(Records from a data collection)
____________

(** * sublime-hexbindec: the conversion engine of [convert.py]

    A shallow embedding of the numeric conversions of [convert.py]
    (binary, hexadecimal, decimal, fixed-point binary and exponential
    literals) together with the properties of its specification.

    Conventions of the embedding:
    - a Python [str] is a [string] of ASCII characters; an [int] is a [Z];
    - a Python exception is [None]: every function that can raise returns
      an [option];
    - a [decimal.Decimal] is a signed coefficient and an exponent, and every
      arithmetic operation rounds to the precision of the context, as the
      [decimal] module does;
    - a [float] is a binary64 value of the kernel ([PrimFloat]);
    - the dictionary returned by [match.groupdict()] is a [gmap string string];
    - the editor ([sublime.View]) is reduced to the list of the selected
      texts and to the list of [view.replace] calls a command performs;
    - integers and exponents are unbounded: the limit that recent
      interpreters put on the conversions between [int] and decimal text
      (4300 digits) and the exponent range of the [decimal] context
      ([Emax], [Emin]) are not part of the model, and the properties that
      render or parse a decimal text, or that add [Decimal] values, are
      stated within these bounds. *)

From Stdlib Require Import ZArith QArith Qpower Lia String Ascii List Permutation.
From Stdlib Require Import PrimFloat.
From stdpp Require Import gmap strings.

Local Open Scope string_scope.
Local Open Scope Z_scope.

____________

◆ Requirement
Where in the records above does the word "every" appear? Copy each line that holds it.

◆ Response for this exercise
    - a Python exception is [None]: every function that can raise returns
    - a [decimal.Decimal] is a signed coefficient and an exponent, and every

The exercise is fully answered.